If you use a training watch, use it to compare yourself to YOU, to follow YOUR progress! And don’t forget that its normal with time to burn less calories for the same workout because your physical condition is improving. It’s a good sign, your heart is getting stronger. That’s also why we need to change up our workout routines because with time if we want to keep getting results. By always doing the same workout, the body doesn’t burn as much calories because the body is in better shape and people hit a plateau.

Another thing to consider: a lot of people don’t do strength training because in most cases, the watch will indicate a smaller amount of calories burned compared to cardio training. It’s important to not only look at burned calories to determine if a workout was good, but the effect on the workout itself on us. Strength training is essential to maintain muscle tone with ageing and to increase metabolism. A person with good muscle tone will burn more calories at rest than another. The watch will not tell you this.
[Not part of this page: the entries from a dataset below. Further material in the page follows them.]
(** What every run of the publisher has in common. *)
Lemma save_summary cfg figures group_name time_period w :
  ∃ r w' evs,
    save_plotly_figures_as_html cfg figures group_name time_period w = (r, w') ∧
    trace w' = trace w ++ evs ∧
    upload_attempts evs
      = [(dashboard_filename group_name time_period,
          encode_utf8
            (full_html group_name time_period
               (join (map chart_container
                        (zip_with plotly_markup figures
                           (fst (draw_ids (length figures) (outside w))))))))] ∧
    history_requests evs = [] ∧
    (∀ n, r ≠ Exit n) ∧
    (∀ path, path ≠ dashboard_filename group_name time_period →
       files w' !! path = files w !! path).
Proof.
  rewrite save_run. cbv zeta.
  destruct (s3_upload _ _ _ _ _ _) as [[e|] o2].
  - destruct (os_open_wb _ o2) as [[e1|] o3].
    + eexists _, _, _. split; [reflexivity|]. split; [reflexivity|].
      split; [by rewrite upload_attempts_app, upload_attempts_pre|].
      split; [by rewrite history_requests_app, history_requests_pre|].
      split; done.
    + destruct (os_write _ _ o3) as [[e2|] o4].
      * eexists _, _, _. split; [reflexivity|]. split; [reflexivity|].
        split; [by rewrite upload_attempts_app, upload_attempts_pre|].
        split; [by rewrite history_requests_app, history_requests_pre|].
        split; [done|].
        intros path Hne. cbn [files]. by apply lookup_insert_ne.
      * eexists _, _, _. split; [reflexivity|]. split; [reflexivity|].
        split; [by rewrite !upload_attempts_app, upload_attempts_pre|].
        split; [by rewrite !history_requests_app, history_requests_pre|].
        split; [done|].
        intros path Hne. cbn [files]. by apply lookup_insert_ne.
  - eexists _, _, _. split; [reflexivity|]. split; [reflexivity|].
    split; [by rewrite upload_attempts_app, upload_attempts_pre|].
    split; [by rewrite history_requests_app, history_requests_pre|].
    split; done.
Qed.

(** X13. Let [doc] be the document made for a group. However S3 and the disk
    answer, the publisher hands the bytes of [doc] to S3 exactly once, under
    the name of the group, [_interactive_dashboard_], the period and
    [.html], and leaves every local file of another path as it was. *)
Theorem publisher_single_attempt cfg figures group_name time_period w doc w1 :
  let filename := group_name +:+ "_interactive_dashboard_" +:+ time_period +:+ ".html" in
  dashboard_document figures group_name time_period
    (after w (outside w) [EvPublish group_name]) = (Ret doc, w1) →
  ∃ r w' evs,
    save_plotly_figures_as_html cfg figures group_name time_period w = (r, w') ∧
    trace w' = trace w ++ evs ∧
    upload_attempts evs = [(filename, encode_utf8 doc)] ∧
    (∀ path, path ≠ filename → files w' !! path = files w !! path).
Proof.
  intros filename Hdoc.
  rewrite dashboard_document_run in Hdoc. cbn [outside after] in Hdoc.
  injection Hdoc as Hd _.
  destruct (save_summary cfg figures group_name time_period w)
    as (r & w' & evs & Hrun & Htr & Hup & _ & _ & Hfiles).
  exists r, w', evs. rewrite Hd in Hup. by repeat split.
Qed.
In conclusion, if you use your training watch to compare yourself to others, I highly recommend you change your way of using it because the comparison will never be exact and you risk falling in the negative state of criticizing yourself for nothing. Feeling inferior to others brings nothing good. If comparing yourself to others gives you a positive feeling and pushes you forward, then good, but remember that the feeling you get must be positive at all times. If you use your training watch to compare yourself to you, or to follow your progress and to push yourself, keep going! Moving is moving, no matter the amount of calories burned, for the fun of moving, for mental health, for the reduction of stress, the improvement of our physical condition, no matter what others are doing. We move for ourselves first and foremost!